A scurry, like the sound of the wild hunt, and speedily the storm is laid. Merely a wanton whir still pulses in the breeze, a wave of weird voluptuousness, like the sensuous breath of unblest love, still soughs above the spot where impious charms had shed their raptures and over which the night now broods once more. But dawn begins to break; already from afar is heard again the pilgrims' chant. As this chant draws closer and closer, as the day drives farther back the night, that whir and soughing of the air—which had erewhile sounded like the eerie cry of souls condemned—now rises to ever gladder waves, so that when the sun ascends at last in splendor and the pilgrims' chant proclaims in ecstasy to all the world, to all that live and move thereon, salvation won, this wave itself swells out the tidings of sublimest joy. 'Tis the carol of the Venusberg itself redeemed from curse of impiousness, this cry we hear amid the hymn of God. So wells and leaps each pulse of life in chorus of redemption, and both dissevered elements, both soul and senses, God and nature, unite in the atoning kiss of hallowed love.

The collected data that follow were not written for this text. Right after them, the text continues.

(* ===== verification/Decode.v ===== *)
(** * Decoding JSON answers into Go types

    [encoding/json] on the six kinds of values of Json.v: into integers, booleans,
    strings, pointers and the structs of internal/shelly.  A missing member and
    [null] leave the zero value; a member of another type is an error.  A struct
    field takes a member whose name is its tag up to case.

    A Go int is marshalled to its digits and decoded from them; here it is held as
    the float64 the digits denote, which is exact up to 2^53 ([json_int_of_Z]). *)

From stdpp Require Import prelude gmap strings pretty sorting list.
From Stdlib Require Import SpecFloat Ascii.
From S2P Require Import Prelude Json Api Diff Shelly Effects Render Client.

(** ** Integers *)

(** The integer a float64 denotes, if it denotes one. *)
Definition float_int (f : spec_float) : option Z :=
  match f with
  | S754_zero _ => Some 0%Z
  | S754_finite s m e =>
      let signed (n : Z) := if s then (- n)%Z else n in
      if (0 <=? e)%Z then Some (signed (Z.pos m * 2 ^ e))%Z
      else if (Z.pos m mod 2 ^ (- e) =? 0)%Z then Some (signed (Z.pos m / 2 ^ (- e)))%Z
      else None
  | _ => None
  end.

(** Decoding a number into an int. *)
Definition json_int (f : spec_float) : option Z :=
  match float_int f with
  | Some z => if ((- 2 ^ 63 <=? z) && (z <? 2 ^ 63))%Z then Some z else None
  | None => None
  end.

(** *** Small integers are exact *)

Lemma digits2_log2 p : Z.pos (digits2_pos p) = (Z.log2 (Z.pos p) + 1)%Z.
Proof.
  assert (Hs : digits2_pos p = Pos.size p) by (induction p as [p IH|p IH|]; cbn; congruence).
  rewrite Hs. destruct p; cbn; lia.
Qed.

Lemma iter_xO_pow d p : Z.pos (Pos.iter xO p d) = (Z.pos p * 2 ^ Z.pos d)%Z.
Proof.
  induction d as [|d IH] using Pos.peano_ind.
  { rewrite Z.pow_1_r. change (2 * Z.pos p = Z.pos p * 2)%Z. apply Z.mul_comm. }
  rewrite Pos.iter_succ, Pos2Z.inj_succ, Z.pow_succ_r by lia.
  rewrite Pos2Z.inj_xO, IH. lia.
Qed.

(** A 53-digit significand is already rounded. *)
Lemma round_aux_exact s m e :
  Z.log2 (Z.pos m) = 52%Z → (-1074 ≤ e ≤ 0)%Z →
  binary_round_aux 53 1024 s (Z.pos m) e loc_Exact = S754_finite s m e.
Proof.
  intros Hm He. unfold binary_round_aux.
  assert (Hshr : shr_fexp 53 1024 (Z.pos m) e loc_Exact = (shr_record_of_loc (Z.pos m) loc_Exact, e)).
  { unfold shr_fexp, fexp, emin. cbn [Zdigits2]. rewrite digits2_log2, Hm.
    replace (_ - e)%Z with 0%Z by lia. done. }
  rewrite Hshr. cbn [shr_record_of_loc shr_m loc_of_shr_record shr_r shr_s round_nearest_even].
  rewrite Hshr. cbn [shr_record_of_loc shr_m].
  by rewrite (proj2 (Z.leb_le _ _)) by lia.
Qed.

Lemma binary_round_exact s p :
  (Z.pos p < 2 ^ 53)%Z →
  ∃ m d, binary_round 53 1024 s p 0 = S754_finite s m (- d) ∧ (0 ≤ d)%Z
       ∧ Z.pos m = (Z.pos p * 2 ^ d)%Z ∧ Z.log2 (Z.pos m) = 52%Z ∧ (d ≤ 52)%Z.
Proof.
  intros Hp. unfold binary_round, fexp, emin.
  rewrite digits2_log2. set (l := Z.log2 (Z.pos p)).
  assert (Hl : (0 ≤ l < 53)%Z) by (split; [apply Z.log2_nonneg|apply Z.log2_lt_pow2; lia]).
  replace (Z.max _ _) with (l - 52)%Z by lia. unfold shl_align. rewrite Z.sub_0_r.
  destruct (l - 52)%Z as [|q|q] eqn:Hd; [|lia|].
  - exists p, 0%Z. rewrite round_aux_exact by (unfold l in *; lia). split_and!; [done|lia|lia|unfold l in *; lia|lia].
  - exists (Pos.iter xO p q), (Z.pos q).
    assert (Hlog : Z.log2 (Z.pos (Pos.iter xO p q)) = 52%Z).
    { rewrite iter_xO_pow, Z.log2_mul_pow2 by lia. fold l. lia. }
    rewrite round_aux_exact by (done || lia). split_and!; [done|lia|apply iter_xO_pow|done|lia].
Qed.

Lemma float_int_finite s p :
  (Z.pos p < 2 ^ 53)%Z →
  float_int (binary_round 53 1024 s p 0) = Some (if s then (- Z.pos p)%Z else Z.pos p).
Proof.
  intros Hp. destruct (binary_round_exact s p Hp) as (m & d & -> & Hd & Hm & _). cbn [float_int].
  assert (Hpow : (0 < 2 ^ d)%Z) by (apply Z.pow_pos_nonneg; lia).
  destruct (Z.leb_spec 0 (- d)).
  - replace d with 0%Z in * by lia. rewrite Hm. f_equal. destruct s; cbn; lia.
  - rewrite Z.opp_involutive, Hm, Z.mod_mul, Z.div_mul by lia. by destruct s.
Qed.

Lemma float_int_of_Z z : (Z.abs z < 2 ^ 53)%Z → float_int (float64_of_Z z) = Some z.
Proof.
  intros Hz. unfold float64_of_Z, binary_normalize.
  destruct z as [|p|p]; [done|rewrite float_int_finite by lia; done..].
Qed.

Lemma json_int_of_Z z : (Z.abs z < 2 ^ 53)%Z → json_int (float64_of_Z z) = Some z.
Proof.
  intros Hz. unfold json_int. rewrite float_int_of_Z by done.
  rewrite (proj2 (Z.leb_le _ _)), (proj2 (Z.ltb_lt _ _)) by lia. done.
Qed.

(** ** Members *)

(** [m[k]] of a map; nil when it is missing. *)
Definition index (m : obj) (k : string) : value := default VNull (m !! k).

(** Names are compared by simple case folding; outside ASCII only U+017F and U+212A
    fold to ASCII letters, s and k. *)
Fixpoint fold_name (s : string) : string :=
  match s with
  | EmptyString => EmptyString
  | String c s1 =>
      let plain := String (ascii_lower c) (fold_name s1) in
      match s1 with
      | EmptyString => plain
      | String c1 s2 =>
          if Ascii.eqb c "197" && Ascii.eqb c1 "191" then String "s" (fold_name s2)
          else match s2 with
               | EmptyString => plain
               | String c2 s3 =>
                   if Ascii.eqb c "226" && Ascii.eqb c1 "132" && Ascii.eqb c2 "170"
                   then String "k" (fold_name s3) else plain
               end
      end
  end.

(** The member a struct field tagged [k] takes: the one spelled [k], or else one
    whose name folds to it.  (Where a document has several spellings of one name,
    the last of them counts, and in a text Go marshals from a map that is the one
    in lower case.) *)
Definition spelled (m : obj) (k : string) : option value :=
  match m !! k with
  | Some v => Some v
  | None => snd <$> head (filter (λ kv, fold_name kv.1 = k) (map_to_list m))
  end.

(** A missing member decodes like [null]. *)
Definition member (m : obj) (k : string) : value := default VNull (spelled m k).

Lemma spelled_exact m k v : m !! k = Some v → spelled m k = Some v.
Proof. unfold spelled. by intros ->. Qed.

Lemma member_exact m k v : m !! k = Some v → member m k = v.
Proof. intros Hk. unfold member. by rewrite (spelled_exact _ _ _ Hk). Qed.

Definition type_error {A : Type} (what : string) : res string A :=
  Err ("json: cannot unmarshal into Go value of type " +:+ what).

Definition to_bool (v : value) : res string bool :=
  match v with VNull => Ok false | VBool b => Ok b | _ => type_error "bool" end.

Definition to_string (v : value) : res string string :=
  match v with VNull => Ok "" | VStr s => Ok s | _ => type_error "string" end.

Definition to_int (v : value) : res string Z :=
  match v with
  | VNull => Ok 0%Z
  | VNum f => match json_int f with Some z => Ok z | None => type_error "int" end
  | _ => type_error "int"
  end.

(** A pointer: nil for [null]. *)
Definition to_pointer {A : Type} (f : value → res string A) (v : value)
  : res string (option A) :=
  match v with VNull => Ok None | _ => try a := f v in Ok (Some a) end.

Definition to_slice {A : Type} (f : value → res string A) (v : value) : res string (list A) :=
  match v with
  | VNull => Ok []
  | VArr l => foldr (λ v acc, try a := f v in try rest := acc in Ok (a :: rest)) (Ok []) l
  | _ => type_error "slice"
  end.

(** [map[string]any], and the members of a struct. *)
Definition to_map (v : value) : res string obj :=
  match unmarshal_map v with Some m => Ok m | None => type_error "map" end.

(** ** The structs of internal/shelly *)

Definition to_ScheduleCall (v : value) : res string ScheduleCall :=
  try m := to_map v in
  try method := to_string (member m "method") in
  try params := to_map (member m "params") in
  Ok (MkScheduleCall method params).

Definition to_ScheduleJob (v : value) : res string ScheduleJob :=
  try m := to_map v in
  try id := to_int (member m "id") in
  try enable := to_bool (member m "enable") in
  try timespec := to_string (member m "timespec") in
  try calls := to_slice to_ScheduleCall (member m "calls") in
  Ok (MkScheduleJob id enable timespec calls).

Definition to_FirmwareUpdate (v : value) : res string string :=
  try m := to_map v in to_string (member m "version").

Definition to_SysStatus (v : value) : res string SysStatus :=
  try m := to_map v in
  try avail := to_map (member m "available_updates") in
  try stable := to_pointer to_FirmwareUpdate (member avail "stable") in
  try _ := to_pointer to_FirmwareUpdate (member avail "beta") in
  try restart := to_bool (member m "restart_required") in
  Ok (MkSysStatus stable restart).

Definition to_DeviceInfo (v : value) : res string DeviceInfo :=
  try m := to_map v in
  try id := to_string (member m "id") in
  try mac := to_string (member m "mac") in
  try model := to_string (member m "model") in
  try gen := to_int (member m "gen") in
  try fw := to_string (member m "fw_id") in
  try app := to_string (member m "app") in
  try auth := to_bool (member m "auth_en") in
  try name := to_string (member m "name") in
  Ok (MkDeviceInfo id mac model gen fw app auth name).

(** The result argument of each method: its zero value and its decoding. *)
Definition zero_answer (a : answer) : answer_type a :=
  match a with
  | AnsConfig => ∅
  | AnsRestart => false
  | AnsJobs => []
  | AnsJobID => 0%Z
  | AnsSys => MkSysStatus None false
  | AnsNone => tt
  end.

Definition decode_answer (a : answer) : option (value → res string (answer_type a)) :=
  match a with
  | AnsConfig => Some to_map
  | AnsRestart => Some (λ v, try m := to_map v in to_bool (member m "restart_required"))
  | AnsJobs => Some (λ v, try m := to_map v in to_slice to_ScheduleJob (member m "jobs"))
  | AnsJobID => Some (λ v, try m := to_map v in to_int (member m "id"))
  | AnsSys => Some to_SysStatus
  | AnsNone => None
  end.

(** ** Round trips *)

(** A Go int survives the wire. *)
Lemma to_int_vint z : (Z.abs z < 2 ^ 53)%Z → to_int (vint z) = Ok z.
Proof. intros Hz. unfold to_int, vint. by rewrite json_int_of_Z. Qed.

Lemma to_slice_fmap {A} (f : value → res string A) (g : A → value) l :
  (∀ x, x ∈ l → f (g x) = Ok x) → to_slice f (VArr (g <$> l)) = Ok l.
Proof.
  cbn. induction l as [|x l IH]; intros Hfg; [done|]. cbn.
  rewrite Hfg by constructor. cbn. rewrite IH; [done|]. intros y Hy. apply Hfg. by constructor.
Qed.

Lemma to_ScheduleCall_json c : to_ScheduleCall (json_call c) = Ok c.
Proof.
  destruct c as [method params]. unfold json_call, to_ScheduleCall, put_map, member. cbn [to_map unmarshal_map sc_Params sc_Method res_bind].
  case_decide as Hs; simplify_map_eq; cbn; [|done].
  apply size_zero_empty in Hs as ->. done.
Qed.

Lemma to_slice_calls calls : to_slice to_ScheduleCall (json_calls calls) = Ok calls.
Proof. apply to_slice_fmap. intros c _. apply to_ScheduleCall_json. Qed.
(* ===== verification/Rpc.v ===== *)
(** * Client.Call over HTTP (internal/shelly/client.go and digest.go)

    One RPC call down to the HTTP requests: digest authentication with a cached
    challenge, one answer to a 401, and two retries of a 429.  The network is an
    environment: an arbitrary, possibly stateful server (the answer to a request
    is a function of all requests so far, a transport error included), the
    outcome of each wait and the bytes [rand.Read] yields for each request.  The
    state is the client's cached challenge, the log of requests and the number
    of waits.  A response body is held as what [json.Decode] makes of it.

    The last part is the other end of the digest exchange, the fake device's
    check of a credential (internal/shelly/shellytest/server.go). *)

From stdpp Require Import prelude gmap strings pretty sorting list.
From Stdlib Require Import Ascii.
From S2P Require Import Prelude Json Api Diff Shelly Effects Render Client.

(** ** Data *)

Record digestState : Type := MkDigest {
  dg_realm : string;
  dg_nonce : string;
  dg_nc : Z;
}.

Record RPCError : Type := MkRPCError {
  rpc_Code : Z;
  rpc_Message : string;
}.

(** Result is [None] when the member is absent. *)
Record rpcResponse : Type := MkRpcResponse {
  rr_Result : option value;
  rr_Error : option RPCError;
}.

(** An HTTP response: status, the WWW-Authenticate header (empty when absent),
    the body's text and its decoding. *)
Record response : Type := MkResponse {
  rsp_code : Z;
  rsp_status : string;
  rsp_challenge : string;
  rsp_text : string;
  rsp_decoded : res string rpcResponse;
}.

(** An Authorization header with the nonce and counter it was computed from. *)
Record credential : Type := MkCredential {
  cr_nonce : string;
  cr_nc : Z;
  cr_header : string;
}.

(** A POST to /rpc. *)
Record request : Type := MkRequest {
  rq_payload : string;
  rq_auth : option credential;
}.

(** The error of an answer is the transport error's text.  [env_url] is the error
    [http.NewRequestWithContext] makes of the URL for a host, if any: then nothing
    is sent. *)
Record env : Type := MkEnv {
  env_answer : list request → res string response;
  env_cancelled : nat → bool;
  env_random : nat → list Z;
  env_url : string → option string;
}.

Record state : Type := MkState {
  st_auth : option digestState;
  st_log : list request;
  st_waits : nat;
}.

Definition set_auth (d : digestState) (st : state) : state :=
  MkState (Some d) st.(st_log) st.(st_waits).

Definition StatusOK : Z := 200.
Definition StatusUnauthorized : Z := 401.
Definition StatusTooManyRequests : Z := 429.
Definition tooManyRequestsRetries : nat := 2.

(** ** digest.go *)

(** [\w] and [\s] of Go's regexp. *)
Definition is_word (c : ascii) : bool :=
  let n := N_of_ascii c in
  ((48 <=? n) && (n <=? 57) || (65 <=? n) && (n <=? 90) || (97 <=? n) && (n <=? 122)
   || (n =? 95))%N.

Definition is_space (c : ascii) : bool :=
  let n := N_of_ascii c in ((n =? 32) || (n =? 9) || (n =? 10) || (n =? 12) || (n =? 13))%N.

Definition quote_char : ascii := "034".
Definition quote : string := String quote_char "".

Definition not_quote (c : ascii) : bool := negb (Ascii.eqb c quote_char).

(** Neither a quote nor a comma nor white space. *)
Definition is_token (c : ascii) : bool :=
  negb (Ascii.eqb c quote_char || Ascii.eqb c "," || is_space c).

(** The longest prefix whose characters satisfy [f], and the rest. *)
Fixpoint span (f : ascii → bool) (s : string) : string * string :=
  match s with
  | String c s' => if f c then let '(a, b) := span f s' in (String c a, b) else ("", s)
  | EmptyString => ("", "")
  end.

(** The value after [=] and what follows it: a quoted value, or a token. *)
Definition field_value (s : string) : option (string * string) :=
  match s with
  | EmptyString => None
  | String c s' =>
      if Ascii.eqb c quote_char then
        let '(v, rest) := span not_quote s' in
        match rest with String _ rest' => Some (v, rest') | EmptyString => None end
      else
        let '(v, rest) := span is_token s in
        if String.eqb v "" then None else Some (v, rest)
  end.

(** [digestFieldRe.FindAllStringSubmatch(header, -1)]: names and values, in order.
    Where a name is not followed by [=] and a value no match starts inside it
    either, so the search goes on behind it.  Every step consumes input, so the
    length of the header is enough fuel ([digest_matches_fuel]). *)
Fixpoint digest_matches (fuel : nat) (s : string) : list (string * string) :=
  match fuel with
  | O => []
  | S fuel =>
      match s with
      | EmptyString => []
      | String c s' =>
          if is_word c then
            let '(name, rest) := span is_word s in
            match rest with
            | String e rest' =>
                if Ascii.eqb e "=" then
                  match field_value rest' with
                  | Some (v, rest'') => (name, v) :: digest_matches fuel rest''
                  | None => digest_matches fuel rest'
                  end
                else digest_matches fuel rest
            | EmptyString => []
            end
          else digest_matches fuel s'
      end
  end.

(** The map the loop over the matches fills: a later match overwrites. *)
Definition parseDigestFields (header : string) : gmap string string :=
  foldl (λ f m, <[m.1 := m.2]> f) ∅ (digest_matches (String.length header) header).

(** [f[k]]: the empty string when absent. *)
Definition field (f : gmap string string) (k : string) : string := default "" (f !! k).

Definition hex_digit (n : Z) : ascii :=
  ascii_of_N (Z.to_N (if (n <? 10)%Z then n + 48 else n + 87)).

(** The [k] lowest hexadecimal digits of [n]. *)
Fixpoint hex_digits (k : nat) (n : Z) : string :=
  match k with
  | O => ""
  | S k => hex_digits k (n / 16) +:+ String (hex_digit (n mod 16)) ""
  end.

(** [fmt.Sprintf("%08x", n)] for a uint32. *)
Definition hex8 (n : Z) : string := hex_digits 8 n.

(** [hex.EncodeToString] on bytes. *)
Definition EncodeToString (bytes : list Z) : string :=
  String.concat "" (map (hex_digits 2) bytes).

(** Eight random bytes for the request about to be sent. *)
Definition randomHex (E : env) (st : state) : string :=
  EncodeToString (take 8 (E.(env_random) (length st.(st_log)))).

Section Rpc.
Context `{Fmt, JsonText, Sha256} (E : env).

Definition setChallenge (host header : string) (st : state) : res error state :=
  let f := parseDigestFields header in
  if String.eqb (field f "realm") "" || String.eqb (field f "nonce") "" then
    Err (errorf ("shelly: " +:+ host +:+ ": unsupported auth challenge " +:+ fmt_q header))
  else Ok (set_auth (MkDigest (field f "realm") (field f "nonce") 0) st).

(** The response hash for one use of the nonce. *)
Definition digest_response (realm nonce password nc cnonce : string) : string :=
  let ha1 := sha256hex ("admin:" +:+ realm +:+ ":" +:+ password) in
  let ha2 := sha256hex "POST:/rpc" in
  sha256hex (Join [ha1; nonce; nc; cnonce; "auth"; ha2] ":").

Definition digest_header (realm nonce password nc cnonce : string) : string :=
  "Digest username=" +:+ quote +:+ "admin" +:+ quote +:+ ", realm=" +:+ fmt_q realm
  +:+ ", nonce=" +:+ fmt_q nonce +:+ ", uri=" +:+ quote +:+ "/rpc" +:+ quote
  +:+ ", response=" +:+ fmt_q (digest_response realm nonce password nc cnonce)
  +:+ ", qop=auth, nc=" +:+ nc +:+ ", cnonce=" +:+ fmt_q cnonce
  +:+ ", algorithm=SHA-256".

(** [None] is the empty header; the counter is a uint32. *)
Definition authHeader (password : string) (st : state) : option credential * state :=
  match st.(st_auth) with
  | None => (None, st)
  | Some d =>
      if String.eqb password "" then (None, st)
      else
        let nc := ((d.(dg_nc) + 1) mod 2 ^ 32)%Z in
        (Some (MkCredential d.(dg_nonce) nc
                 (digest_header d.(dg_realm) d.(dg_nonce) password (hex8 nc)
                    (randomHex E st))),
         set_auth (MkDigest d.(dg_realm) d.(dg_nonce) nc) st)
  end.

(** ** client.go *)

Definition send (host payload : string) (auth : option credential) (st : state)
  : res error response * state :=
  match E.(env_url) host with
  | Some e => (Err (errorf e), st)
  | None =>
      let log := st.(st_log) ++ [MkRequest payload auth] in
      (match E.(env_answer) log with Ok resp => Ok resp | Err e => Err (errorf e) end,
       MkState st.(st_auth) log st.(st_waits))
  end.

(** [c.send(ctx, payload, c.authHeader())]. *)
Definition send_with_auth (c : Client) (payload : string) (st : state)
  : res error response * state :=
  let '(auth, st) := authHeader c.(cl_password) st in send c.(cl_host) payload auth st.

This description of the poetical contents of the overture to "Tannhäuser" applies to the ordinary form of the introduction to the opera which was used (and still is in many cases) until Wagner revised the opera for performance in Paris in 1861. The traditions of French opera called for a ballet in the third act. Wagner was willing to yield to the desire for a ballet, but he could not place it where the habits of the opera-going public demanded it. Instead, he remodelled the overture and, sacrificing the coda which brought back a return of the canticle of the pilgrims, he lengthened the middle portion to fit an extended choreographic scene, and with it led into the opera without a break. The neglect to provide a ballet in the usual place led to a tremendous disturbance in which the Jockey Club took the lead. Wagner's purpose in the extended portion of the overture now called the "Bacchanale" may be read in his stage-directions for the scene.
The scene represents the interior of the Venusberg (Hörselberg), in the neighborhood of Eisenach. A large cave seems to extend to an invisible distance at a turn to the right. From a cleft through which the pale light of day penetrates, a green waterfall tumbles foaming over rocks the entire length of the cave. From the basin which receives the water, a brook flows toward the background, where it spreads out into a lake, in which naiads are seen bathing and on the banks of which sirens are reclining. On both sides of the grotto are rocky projections of irregular form, overgrown with singular, coral-like trophical plants. Before an opening extending upward on the left, from which a rosy twilight enters, Venus lies upon a rich couch; before her, his head upon her lap, his harp by his side, half kneeling, reclines Tannhäuser. Surrounding the couch in fascinating embrace are the Three Graces; beside and behind the couch innumerable sleeping amorettes, in attitudes of wild disorder, like children who had fallen asleep wearied with the exertions of a struggle. The entire foreground is illumined by a magical, ruddy light shining upward from below, through which the emerald green of the waterfall, with its white foam, penetrates. The distant background, with the shores of the lake, seems transfigured by a sort of moonlight. When the curtain rises, youths, reclining on the rocky projections, answering the beckonings of the nymphs, hurry down to them; beside the basin of the waterfall the nymphs have begun the dance designed to lure the youths to them. They pair off; flight and chase enliven the dance.